Un rôle principal dans un téléfilm sur l’autisme

Vous avez participé à des ateliers d’écriture. L’écriture d’un roman était pour vous un rêve inaccessible. Y aura-t-il une suite ?

S.L.B. : J’écrivais des choses mais j’avais besoin d’un coach, je ne suis pas écrivain. J’ai eu plaisir à écrire, à trouver des petites phrases, à mettre du style. Mais je vois très clairement la limite de mon talent. L’idée, c’était de raconter une histoire et de suggérer un voyage et des émotions. Il fallait que ce soit limpide. Je voulais qu’il y ait un vrai rythme.

J’ai écrit sur les pères mais je n’ai pas eu le temps d’en faire un livre. C’est donc devenu un téléfilm que je suis en train de tourner (NDLR : en février dernier). Je joue le premier rôle et je ne me fais pas de cadeau. Je joue un père qui fuit sa paternité embarrassante. Il va rencontrer cet enfant qui ne correspond pas à ce qu’il attendait.

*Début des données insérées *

Lemma cpp_tick_timed t0 tn (th : @thread R) :
  timed_ok t0 tn th -> timed_ok t0 (tn + 1) th.
Proof.
  unfold timed_ok, deadline_ok. destruct th as [p b d g l dl fu iv]; simpl.
  intros (Ht & Hsp & Hall & Hnew & Hst).
  split; [lia|]. split; [exact Hsp|]. split; [exact Hall|]. split.
  - destruct iv as [|[a r0] iv]; simpl in *; [exact I | lia].
  - destruct p; simpl in *; try tauto;
      (destruct Hst as (Hdl & Hle); split; [exact Hdl | lia]).
Qed.

Lemma cpp_reach_timed t0 es s :
  Forall quiet es ->
  run default_init es (System new_instance [] t0) = Some s ->
  Forall (fun th => (- 2 ^ 63 <= t0 + duration th)%Z ->
                    (now s + duration th < 2 ^ 63)%Z ->
                    timed_ok t0 (now s) th) (threads s).
Proof.
  intros Hq Hrun.
  apply (exec_rely_quiet (step_thread default_init) blocked_on wake
           (do_call default_init)
           (fun tn _ => (t0 <= tn)%Z)
           (fun tn _ th => (- 2 ^ 63 <= t0 + duration th)%Z ->
                           (tn + duration th < 2 ^ 63)%Z -> timed_ok t0 tn th)
           (fun _ => True)) in Hrun.
  - exact (proj2 Hrun).
  - intros tn m th o Ht _ _. exact Ht.
  - intros tn m th o Ht HI Hst.
    pose proof (cpp_step_duration tn m th o Hst) as Hd.
    split.
    + intros Hlo Hhi. rewrite Hd in Hlo, Hhi.
      refine (proj1 (cpp_step_timed t0 tn m th o _ (HI Hlo Hhi) Hst)).
      unfold in_range64. lia.
    + intros th' E _ _.
      destruct th as [p b d g l dl fu iv].
      unfold step_thread, start_one_shot, start_periodic, clock, one_shot_lambda,
        periodic_lambda, move, goto, finish, invoked in Hst.
      destruct p; simpl in Hst; split_ifs Hst; try discriminate;
        injection Hst as <-; simpl in E; try discriminate;
        injection E as <-; unfold timed_ok; simpl; repeat split; auto;
        constructor.
  - intros tn m th o th' _ _ _ H. exact H.
  - intros tn m Ht. lia.
  - intros tn _ th HI Hlo Hhi. apply cpp_tick_timed. apply HI; lia.
  - intros c tn m _ Ht. exact Ht.
  - intros [d g|d g|] tn m th _ _ H; exact H.
  - intros [d g|d g|] tn m th _ Ht E; simpl in E; try discriminate;
      injection E as <-; intros _ _; unfold timed_ok; simpl; repeat split; auto;
      constructor.
  - exact Hq.
  - apply any_call_ok.
  - split; [simpl; lia | constructor].
Qed.
End CppMore.

(** * The claims *)

(** C1 (the code breaks the claim).  Two wait-and-invoke loops of one timer
    are active at the same time.  First run: [start(5, ret7)], [stop()] at
    time 1, [start(5, ret9)], all from one thread; the second [start] finds
    [is_running] false at line 53 and launches its task while the first
    task is still blocked in [clock].  Second run: the same schedule
    continued to time 5, where the first task invokes its callable although
    [stop()] was called at time 1.  Third run: only [start] calls; while the
    first loop waits, one caller has executed lines 53 and 59 and another
    then launches its task. *)
Theorem C1_two_loops_active (c p : bool) :
  option_map (fun s => (Restart.active_loops s, Restart.observe s))
    (Restart.run 0%Z (Restart.restart_after_stop ret7 ret9) (Restart.fresh c p))
  = Some (2, [(Restart.S_returned, [], None); (Restart.K137_blocked, [], None);
              (Restart.S_returned, [], None); (Restart.L80, [], None)])
  /\
  option_map (fun s => (Restart.active_loops s, Restart.observe s, now s))
    (Restart.run 0%Z (Restart.restart_after_stop_fire ret7 ret9) (Restart.fresh c p))
  = Some (2, [(Restart.S_returned, [], None);
              (Restart.L99, [(5%Z, Returns 7%Z)], None);
              (Restart.S_returned, [], None); (Restart.L80, [], None)], 5%Z)
  /\
  option_map (fun s => (Restart.active_loops s, Restart.observe s))
    (Restart.run 0%Z (Restart.concurrent_restarts ret7 ret9 ret9) (Restart.fresh c p))
  = Some (2, [(Restart.S_returned, [], None); (Restart.K137_blocked, [], None);
              (Restart.S60, [], None); (Restart.S_returned, [], None);
              (Restart.L80, [], None)]).
Proof. split; [|split]; vm_compute; reflexivity. Qed.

Il va falloir qu’il accepte d’être père, c’est ça qui est intéressant. Il va progresser dans ce qu’il est profondément, il vivait dans un mensonge et cette rencontre va révéler des choses en lui. Ce qui est beau, c’est un personnage qui évolue. Il va cesser de vivre pour lui-même et vivre pour quelqu’un d’autre. Le téléfilm s’appelle « T’en fais pas, je suis là ». Mais en réalité on ne sait pas qui dit ça à l’autre.

Raconterez-vous un jour votre vie ?

S.L.B. : Un jour, j’écrirai peut-être quelque chose sur mon expérience de père, ça s’appellerait Ensemble. Mais il me faut encore du temps. Je parlerai de ce voyage, ce parcours que je fais avec ma fille qui a aujourd’hui 8 ans. Je suis devenu le roi de l’organisation. Moi qui vivais au jour le jour, j’anticipe, je mets des plannings en place. Ça a changé mon rapport aux autres, à l’éducation, à la transmission.

Ma fille vient souvent avec moi sur les tournages. Elle a été scolarisée à la montagne et aux Caraïbes quand je tournais là-bas. L’an dernier, on a visité cinq pays en un an, ça a été mouvementé pour elle. On est allé en Indonésie, aux États-Unis, au Brésil, dans les Caraïbes… J’avais peur de la déstabiliser et en fait elle a énormément progressé. Son repère c’était moi, j’ai assumé ce rôle, et ça nous a transformés. Mais je ne voulais pas continuer car il fallait qu’elle puisse progresser à l’école, construire son relationnel, son réseau d’amis…

J’ai vraiment le sentiment qu’elle progresse, qu’elle développe d’autres zones du cerveau pour gagner d’autres compétences. Elle a une mémoire prodigieuse. Je suis là pour l’aider à accomplir tout ça.